## MATERIALS PROVIDED
******************************

(* ===== verification/LeTheorems.v ===== *)
(** * What the little-endian generator produces

    The invariant of [Program] on every section of the program, the expected words
    as a check of every recorded byte, the chip image, and the images run on the
    reference machine. *)
From stdpp Require Import sorting.
From S2P Require Import Prelude Words LeProgram LeMachine LeMemory.
Import le_core_program.

(** ** The invariant *)
(** Memory holds bytes, every byte with an initial value has a final one, and
    every recorded byte has a final value. *)
Record wf (p : Program) : Prop := {
  wf_init : bytes (init p);
  wf_cur : bytes (cur p);
  wf_dom : dom (init p) ⊆ dom (cur p);
  wf_checked : checked p ⊆ dom (cur p)
}.

(** A method keeps the invariant, whether it returns or raises. *)
Definition stable {A} (x : m A) : Prop := forall p, wf p -> wf (fst (x p)).

Lemma stable_ret {A} (a : A) : stable (m_ret a).
Proof. intros p H. exact H. Qed.
Lemma stable_lift {A} (x : result A) : stable (m_lift x).
Proof. intros p H. exact H. Qed.
Lemma stable_raise {A} e : stable (m_raise (A := A) e).
Proof. intros p H. exact H. Qed.
Lemma stable_get {A} (f : Program -> A) : stable (get_ f).
Proof. intros p H. exact H. Qed.
Lemma stable_assert c : stable (assert_ c).
Proof. intros p H. destruct c; exact H. Qed.
Lemma stable_set f : (forall p, wf p -> wf (f p)) -> stable (set_ f).
Proof. intros Hf p H. apply Hf. exact H. Qed.
Lemma stable_bind {A B} (x : m A) (k : A -> m B) : stable x -> (forall a, stable (k a)) -> stable (m_bind x k).
Proof.
  intros Hx Hk p H. specialize (Hx p H). unfold m_bind. destruct (x p) as [q [a | e]]; cbn in *; [apply Hk |]; exact Hx.
Qed.
Lemma stable_when c x : stable x -> stable (m_when c x).
Proof. intros Hx. destruct c; [exact Hx | apply stable_ret]. Qed.
Lemma stable_if {A} (c : bool) (x y : m A) : stable x -> stable y -> stable (if c then x else y).
Proof. destruct c; auto. Qed.
Lemma stable_each {A} (l : list A) body : (forall a, stable (body a)) -> stable (each l body).
Proof. intros Hb. induction l as [| a l IH]; [apply stable_ret | apply stable_bind; auto]. Qed.
Lemma stable_each_with {A B} (l : list A) (b : B) body : (forall a b, stable (body a b)) -> stable (each_with l b body).
Proof. intros Hb. revert b. induction l as [| a l IH]; intros b; [apply stable_ret | apply stable_bind; auto]. Qed.

Lemma land_ff_range x : 0 <= Z.land x 0xff < 256.
Proof. change 0xff with (Z.ones 8). rewrite Z.land_ones by lia. apply Z.mod_pos_bound. lia. Qed.

Lemma bytes_insert x a b : bytes x -> 0 <= b < 256 -> bytes (<[a := b]> x).
Proof. intros H Hb. apply map_Forall_insert_2; assumption. Qed.

Lemma fold_left_wf {A} (l : list A) (f : Program -> A -> Program) p :
  (forall q a, wf q -> wf (f q a)) -> wf p -> wf (fold_left f l p).
Proof. intros Hf. revert p. induction l as [| a l IH]; intros p H; [exact H | apply IH, Hf, H]. Qed.

Lemma poke_wf a b p : 0 <= b < 256 -> wf p -> wf (poke a b p).
Proof.
  intros Hb [H1 H2 H3 H4]. constructor; cbn [init cur checked poke with_memory];
    [apply bytes_insert; assumption | apply bytes_insert; assumption | |]; rewrite !dom_insert; clear - H3 H4; set_solver.
Qed.
Lemma put32_wf a w p : wf p -> wf (put32 a w p).
Proof. apply fold_left_wf. intros q i. apply poke_wf, land_ff_range. Qed.
Lemma write_byte_wf a b chk p : 0 <= b < 256 -> wf p -> wf (write_byte a b chk p).
Proof.
  intros Hb [H1 H2 H3 H4]. constructor; cbn [init cur checked write_byte with_memory];
    [assumption | apply bytes_insert; assumption | |]; rewrite dom_insert; clear - H3 H4; [set_solver |].
  destruct chk; [rewrite set_add_spec |]; set_solver.
Qed.
Lemma write_wf ea n v l chk p : wf p -> wf (write ea n v l chk p).
Proof. apply fold_left_wf. intros q i. apply write_byte_wf, land_ff_range. Qed.
Lemma fill_wf b n s p : wf p -> wf (fill b n s p).
Proof.
  apply fold_left_wf. intros q k Hq. destruct (poke_wf (b + k) _ q (land_ff_range (s + 37 * k)) Hq) as [H1 H2 H3 H4].
  constructor; cbn [init cur checked poke with_memory] in *; [assumption | assumption | assumption |].
  rewrite set_add_spec. rewrite dom_insert in H4 |- *. clear - H4. set_solver.
Qed.
Lemma with_pc_wf a l p : wf p -> wf (with_pc a l p).
Proof. intros [H1 H2 H3 H4]. constructor; assumption. Qed.
Lemma with_msr_wf v l h p : wf p -> wf (with_msr v l h p).
Proof. intros [H1 H2 H3 H4]. constructor; assumption. Qed.
Lemma with_log_wf r l e p : wf p -> wf (with_log r l e p).
Proof. intros [H1 H2 H3 H4]. constructor; assumption. Qed.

******************************

## WHAT YOU NEED TO DO
Please print each entry once more, exactly as it reads.

## TASK RESULT
(* ===== verification/LeTheorems.v ===== *)
(** * What the little-endian generator produces

    The invariant of [Program] on every section of the program, the expected words
    as a check of every recorded byte, the chip image, and the images run on the
    reference machine. *)
From stdpp Require Import sorting.
From S2P Require Import Prelude Words LeProgram LeMachine LeMemory.
Import le_core_program.

(** ** The invariant *)
(** Memory holds bytes, every byte with an initial value has a final one, and
    every recorded byte has a final value. *)
Record wf (p : Program) : Prop := {
  wf_init : bytes (init p);
  wf_cur : bytes (cur p);
  wf_dom : dom (init p) ⊆ dom (cur p);
  wf_checked : checked p ⊆ dom (cur p)
}.

(** A method keeps the invariant, whether it returns or raises. *)
Definition stable {A} (x : m A) : Prop := forall p, wf p -> wf (fst (x p)).

Lemma stable_ret {A} (a : A) : stable (m_ret a).
Proof. intros p H. exact H. Qed.
Lemma stable_lift {A} (x : result A) : stable (m_lift x).
Proof. intros p H. exact H. Qed.
Lemma stable_raise {A} e : stable (m_raise (A := A) e).
Proof. intros p H. exact H. Qed.
Lemma stable_get {A} (f : Program -> A) : stable (get_ f).
Proof. intros p H. exact H. Qed.
Lemma stable_assert c : stable (assert_ c).
Proof. intros p H. destruct c; exact H. Qed.
Lemma stable_set f : (forall p, wf p -> wf (f p)) -> stable (set_ f).
Proof. intros Hf p H. apply Hf. exact H. Qed.
Lemma stable_bind {A B} (x : m A) (k : A -> m B) : stable x -> (forall a, stable (k a)) -> stable (m_bind x k).
Proof.
  intros Hx Hk p H. specialize (Hx p H). unfold m_bind. destruct (x p) as [q [a | e]]; cbn in *; [apply Hk |]; exact Hx.
Qed.
Lemma stable_when c x : stable x -> stable (m_when c x).
Proof. intros Hx. destruct c; [exact Hx | apply stable_ret]. Qed.
Lemma stable_if {A} (c : bool) (x y : m A) : stable x -> stable y -> stable (if c then x else y).
Proof. destruct c; auto. Qed.
Lemma stable_each {A} (l : list A) body : (forall a, stable (body a)) -> stable (each l body).
Proof. intros Hb. induction l as [| a l IH]; [apply stable_ret | apply stable_bind; auto]. Qed.
Lemma stable_each_with {A B} (l : list A) (b : B) body : (forall a b, stable (body a b)) -> stable (each_with l b body).
Proof. intros Hb. revert b. induction l as [| a l IH]; intros b; [apply stable_ret | apply stable_bind; auto]. Qed.

Lemma land_ff_range x : 0 <= Z.land x 0xff < 256.
Proof. change 0xff with (Z.ones 8). rewrite Z.land_ones by lia. apply Z.mod_pos_bound. lia. Qed.

Lemma bytes_insert x a b : bytes x -> 0 <= b < 256 -> bytes (<[a := b]> x).
Proof. intros H Hb. apply map_Forall_insert_2; assumption. Qed.

Lemma fold_left_wf {A} (l : list A) (f : Program -> A -> Program) p :
  (forall q a, wf q -> wf (f q a)) -> wf p -> wf (fold_left f l p).
Proof. intros Hf. revert p. induction l as [| a l IH]; intros p H; [exact H | apply IH, Hf, H]. Qed.

Lemma poke_wf a b p : 0 <= b < 256 -> wf p -> wf (poke a b p).
Proof.
  intros Hb [H1 H2 H3 H4]. constructor; cbn [init cur checked poke with_memory];
    [apply bytes_insert; assumption | apply bytes_insert; assumption | |]; rewrite !dom_insert; clear - H3 H4; set_solver.
Qed.
Lemma put32_wf a w p : wf p -> wf (put32 a w p).
Proof. apply fold_left_wf. intros q i. apply poke_wf, land_ff_range. Qed.
Lemma write_byte_wf a b chk p : 0 <= b < 256 -> wf p -> wf (write_byte a b chk p).
Proof.
  intros Hb [H1 H2 H3 H4]. constructor; cbn [init cur checked write_byte with_memory];
    [assumption | apply bytes_insert; assumption | |]; rewrite dom_insert; clear - H3 H4; [set_solver |].
  destruct chk; [rewrite set_add_spec |]; set_solver.
Qed.
Lemma write_wf ea n v l chk p : wf p -> wf (write ea n v l chk p).
Proof. apply fold_left_wf. intros q i. apply write_byte_wf, land_ff_range. Qed.
Lemma fill_wf b n s p : wf p -> wf (fill b n s p).
Proof.
  apply fold_left_wf. intros q k Hq. destruct (poke_wf (b + k) _ q (land_ff_range (s + 37 * k)) Hq) as [H1 H2 H3 H4].
  constructor; cbn [init cur checked poke with_memory] in *; [assumption | assumption | assumption |].
  rewrite set_add_spec. rewrite dom_insert in H4 |- *. clear - H4. set_solver.
Qed.
Lemma with_pc_wf a l p : wf p -> wf (with_pc a l p).
Proof. intros [H1 H2 H3 H4]. constructor; assumption. Qed.
Lemma with_msr_wf v l h p : wf p -> wf (with_msr v l h p).
Proof. intros [H1 H2 H3 H4]. constructor; assumption. Qed.
Lemma with_log_wf r l e p : wf p -> wf (with_log r l e p).
Proof. intros [H1 H2 H3 H4]. constructor; assumption. Qed.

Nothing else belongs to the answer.